5. So we see that starting at a vertex of degree of three will not work.  Let's try starting at vertex B which has degree 5. From vertex B we must then travel to a vertex of degree three.  We then run into the same problems as we found by starting at a vertex of degree three. Figure 7 shows some examples of possible paths from B that leave one or either two bridges out.

Figure 7

6. Therefore, the task is impossible without being able to swim across the rivers or use dynamite to get rid of a bridge. If a person starts at a vertex of degree three then they will have to leave that vertex, come back to it, and then leave it again.  That will have used one of the edges going to another vertex of degree three. If you land on a vertex of degree three then you will have to leave that vertex and go back.  That then leaves you stuck without being able to leave that vertex again when you still have another vertex of three that you must finish at as well.  If you landed on the vertex of degree five then you would have used two of the edges going to the other vertex of degree three.  You then would have to go back to that vertex leaving you stuck again!

Now try finding a path again but this time take away one of the bridges. You should be able to find a path now.

Let's consider first taking away one of the bridges which are going from land to the island (Figure 8).

Figure 8

We now have two vertices (A and C) which have a degree of 3 and two vertices (B and D) which have a degree of 4 and 2 respectively.  Let's first begin our path starting from a vertex of even degree.  We will start at D.

As we can see this path leaves us with one bridge. Try different paths starting at D.  You will find that those paths also leave one bridge without being crossed.  We still can not find a path which will cross all of the bridges which are left.  Let's try starting at a vertex of odd degree.  We will start at vertex A.

We have found a path which crosses all of the bridges! Can you find another path?

So what does all of this tell us?  We found that by taking away a bridge we were able to find a path which would cross all of the bridges once.  However, we had to start at a vertex of odd degree.  Let's see if we find the same results by taking away a different bridge.

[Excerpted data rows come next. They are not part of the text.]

(* ===== verification/Partner.v ===== *)
(** * The partner surface: API keys, webhook endpoints and their guard

    internal/partner/keys.go and endpoints.go, the statements of
    internal/db/partner.go over the tables of migration 033, the middleware of
    internal/middleware/apikey.go and the handlers of internal/api/partner.go.
    SHA-256 and the random source are arguments; a statement that cannot be
    executed answers [ErrQuery]; instants are nanoseconds. *)

From S2P Require Import Prelude GoStrings Rows Dates Json Egress.
From Stdlib Require Import Ascii.
From stdpp Require Import sorting.

Local Open Scope Z_scope.

Module Partner.

(** ** Keys (keys.go) *)

Definition KeyEnvLive : string := "pk_live".
Definition KeyEnvTest : string := "pk_test".
Definition prefixBytes : nat := 4.
Definition secretBytes : nat := 24.

Definition ScopeReadSubscribers : string := "read:subscribers".
Definition ScopeWriteSubscribers : string := "write:subscribers".
Definition ScopeReadInvoices : string := "read:invoices".
Definition ScopeReadTickets : string := "read:tickets".
Definition ScopeWriteTickets : string := "write:tickets".
Definition ScopeManageWebhooks : string := "manage:webhooks".

Definition ValidScopes : list string :=
  [ScopeReadSubscribers; ScopeWriteSubscribers; ScopeReadInvoices; ScopeReadTickets; ScopeWriteTickets;
   ScopeManageWebhooks].

Record APIKey : Type := MkKey {
  PartnerName : string;
  KeyPrefix : string;
  Scopes : list string;
  Active : bool;
  LastUsedAt : option Z;
  ExpiresAt : option Z;
  CreatedBy : string;
  CreatedAt : Z;
  RevokedAt : option Z
}.

Record GeneratedKey : Type := MkGenerated { Plaintext : string; Prefix : string; Hash : string }.

Definition underscore : ascii := "_"%char.

(** [hex.EncodeToString] *)
Fixpoint hex_encode (b : list Z) : string :=
  match b with
  | [] => EmptyString
  | z :: b => Json.hex2 (char_of z) +:+ hex_encode b
  end.

Section Hash.
Context (sha256_hex : string -> string).

Definition HashKey (plaintext : string) : string := sha256_hex plaintext.

(** The two reads of the random source, [None] when one fails. *)
Definition GenerateKey (env : string) (prefixRaw secretRaw : option (list Z)) : option GeneratedKey :=
  if negb (String.eqb env KeyEnvLive) && negb (String.eqb env KeyEnvTest) then None
  else
    prefixRaw ← prefixRaw; secretRaw ← secretRaw;
    let prefix := env +:+ String underscore (hex_encode prefixRaw) in
    let plaintext := prefix +:+ String underscore (hex_encode secretRaw) in
    Some (MkGenerated plaintext prefix (HashKey plaintext)).

Definition ParsePrefix (presented : string) : option string :=
  match split_on underscore presented with
  | [p0; p1; p2; p3] =>
      if negb (String.eqb p0 "pk") then None
      else if negb (String.eqb p1 "live") && negb (String.eqb p1 "test") then None
      else if negb (String.length p2 =? prefixBytes * 2)%nat || negb (String.length p3 =? secretBytes * 2)%nat then None
      else Some (p0 +:+ String underscore (p1 +:+ String underscore p2))
  | _ => None
  end.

Figure 9                                           Figure 10

Figure 9 above shows a path starting at vertex A which has a degree of 2.  We were left with one bridge unused.  Figure 10 shows a path starting at vertex B which has a degree of 5.  Once again we have found that by taking away one bridge we were able to find a path which used all of the bridges once if we started at a vertex of odd degree.

Why is it that starting at an odd degree didn't work unless we took away one of the bridges? Euler found from his trip to Konigsberg that in order to be able to find an 'Euler Path' (path which uses every edge once) from a graph there can be no more than two vertices of odd degree. Our original problem with all of the bridges contained four vertices which each had an odd degree.  By taking away one of the bridges, we are left with two vertices of odd degree and two vertices of even degree.

For further investigation, try taking away different bridges or even adding bridges to the original problem to try to find other Euler paths.